(** The events of a read of this process are about backups known by the names of their
    metadata, at most one for each. *)
Theorem formatted_events_keyed read entries cursor r events :
  formatJournalEvents (readBackupJournalEvents read entries cursor).1 r = Ok events →
  NoDup (map event_key events) ∧ Forall keyed events.
Proof.
  intros Hf%map_result_ok. pose proof (resolved_once read entries cursor) as Hd.
  pose proof (λ x, resolved_normal read entries cursor x) as Hn. revert Hf Hd Hn.
  generalize (readBackupJournalEvents read entries cursor).1 as xs. intros xs Hf Hd Hn.
  assert (map event_key events = map event_file xs ∧ Forall keyed events) as [-> Hk]; [|done].
  induction Hf as [|x y xs ys Hxy Hf IH]; [done|]. rewrite !map_cons in *. apply NoDup_cons in Hd as [_ Hd].
  destruct IH as [-> Hk]; [done|intros; apply Hn; by right|].
  assert (event_key y = event_file x ∧ keyed y) as [-> Hy]; [|split; [done|by constructor]].
  specialize (Hn x ltac:(by left)). destruct x as [v f|a v f m]; cbn in *; [by injection Hxy as <-|].
  destruct (formatVmBackupAt m f r) as [b|] eqn:Eb; [|done]. cbn in Hxy. injection Hxy as <-. cbn.
  apply format_id in Eb. split; [done|congruence].
Qed.

(** ** A metadata that cannot be read *)

#[local] Existing Instances Journal.day_formats Journal.day_formats_laws.

Definition log : Journal := journal (foldl (reader_step reverse) (mkReader None None []) two_writers).
Definition log_entries : list Entry := [written (t0 + 1000) "0a" "/vm/1.json"; written (t0 + day_ms) "0c" "/vm/3.json"].
Definition first_unreadable (f : jstring) : MetadataRead := if bool_decide (f = js "/vm/1.json") then Unreadable else Missing.

(** The event of the other backup is given, and the cursor does not move. *)
Example unreadable_kept :
  readBackupJournalEvents first_unreadable log_entries (Some (journalCursorAt t0)) =
    ([ResolvedDel (js "vm") (js "/vm/3.json")], Some (journalCursorAt t0)).
Proof. vm_compute. reflexivity. Qed.

Lemma log_wf : wf_journal log.
Proof.
  apply rd_wf, (reading_ops reverse reverse_Permutation two_writers _ two_writers_ok).
  split; [by intros ???|done|constructor|by intros x ?%not_elem_of_nil].
Qed.

Lemma no_event_lost_witness :
  let '(events, cursor') := readBackupJournalEvents first_unreadable log_entries (Some (journalCursorAt t0)) in
  ∃ i e, last_about (js "/vm/1.json") log_entries = Some (i, e) ∧
    ((∃ y, y ∈ events ∧ says first_unreadable (js "/vm/1.json") e y) ∨
     (first_unreadable (js "/vm/1.json") = Unreadable ∧ ∃ es', readBackupJournal reverse log cursor' false = Ok es' ∧ e ∈ es')) ∧
    ∀ path, after cursor' path → after (Some (journalCursorAt t0)) path.
Proof.
  apply (no_event_lost reverse log log first_unreadable (Some (journalCursorAt t0)) false log_entries (js "/vm/1.json")
    (written (t0 + 1000) "0a" "/vm/1.json") reverse_Permutation log_wf log_wf (λ y H, H)).
  - apply cursor_good. vm_compute. split; discriminate.
  - vm_compute. reflexivity.
  - by left.
  - vm_compute. reflexivity.
Defined.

··········

Your task is to copy all of the entries exactly.

*Solution to the exercise:*
(** The events of a read of this process are about backups known by the names of their
    metadata, at most one for each. *)
Theorem formatted_events_keyed read entries cursor r events :
  formatJournalEvents (readBackupJournalEvents read entries cursor).1 r = Ok events →
  NoDup (map event_key events) ∧ Forall keyed events.
Proof.
  intros Hf%map_result_ok. pose proof (resolved_once read entries cursor) as Hd.
  pose proof (λ x, resolved_normal read entries cursor x) as Hn. revert Hf Hd Hn.
  generalize (readBackupJournalEvents read entries cursor).1 as xs. intros xs Hf Hd Hn.
  assert (map event_key events = map event_file xs ∧ Forall keyed events) as [-> Hk]; [|done].
  induction Hf as [|x y xs ys Hxy Hf IH]; [done|]. rewrite !map_cons in *. apply NoDup_cons in Hd as [_ Hd].
  destruct IH as [-> Hk]; [done|intros; apply Hn; by right|].
  assert (event_key y = event_file x ∧ keyed y) as [-> Hy]; [|split; [done|by constructor]].
  specialize (Hn x ltac:(by left)). destruct x as [v f|a v f m]; cbn in *; [by injection Hxy as <-|].
  destruct (formatVmBackupAt m f r) as [b|] eqn:Eb; [|done]. cbn in Hxy. injection Hxy as <-. cbn.
  apply format_id in Eb. split; [done|congruence].
Qed.

(** ** A metadata that cannot be read *)

#[local] Existing Instances Journal.day_formats Journal.day_formats_laws.

Definition log : Journal := journal (foldl (reader_step reverse) (mkReader None None []) two_writers).
Definition log_entries : list Entry := [written (t0 + 1000) "0a" "/vm/1.json"; written (t0 + day_ms) "0c" "/vm/3.json"].
Definition first_unreadable (f : jstring) : MetadataRead := if bool_decide (f = js "/vm/1.json") then Unreadable else Missing.

(** The event of the other backup is given, and the cursor does not move. *)
Example unreadable_kept :
  readBackupJournalEvents first_unreadable log_entries (Some (journalCursorAt t0)) =
    ([ResolvedDel (js "vm") (js "/vm/3.json")], Some (journalCursorAt t0)).
Proof. vm_compute. reflexivity. Qed.

Lemma log_wf : wf_journal log.
Proof.
  apply rd_wf, (reading_ops reverse reverse_Permutation two_writers _ two_writers_ok).
  split; [by intros ???|done|constructor|by intros x ?%not_elem_of_nil].
Qed.

Lemma no_event_lost_witness :
  let '(events, cursor') := readBackupJournalEvents first_unreadable log_entries (Some (journalCursorAt t0)) in
  ∃ i e, last_about (js "/vm/1.json") log_entries = Some (i, e) ∧
    ((∃ y, y ∈ events ∧ says first_unreadable (js "/vm/1.json") e y) ∨
     (first_unreadable (js "/vm/1.json") = Unreadable ∧ ∃ es', readBackupJournal reverse log cursor' false = Ok es' ∧ e ∈ es')) ∧
    ∀ path, after cursor' path → after (Some (journalCursorAt t0)) path.
Proof.
  apply (no_event_lost reverse log log first_unreadable (Some (journalCursorAt t0)) false log_entries (js "/vm/1.json")
    (written (t0 + 1000) "0a" "/vm/1.json") reverse_Permutation log_wf log_wf (λ y H, H)).
  - apply cursor_good. vm_compute. split; discriminate.
  - vm_compute. reflexivity.
  - by left.
  - vm_compute. reflexivity.
Defined.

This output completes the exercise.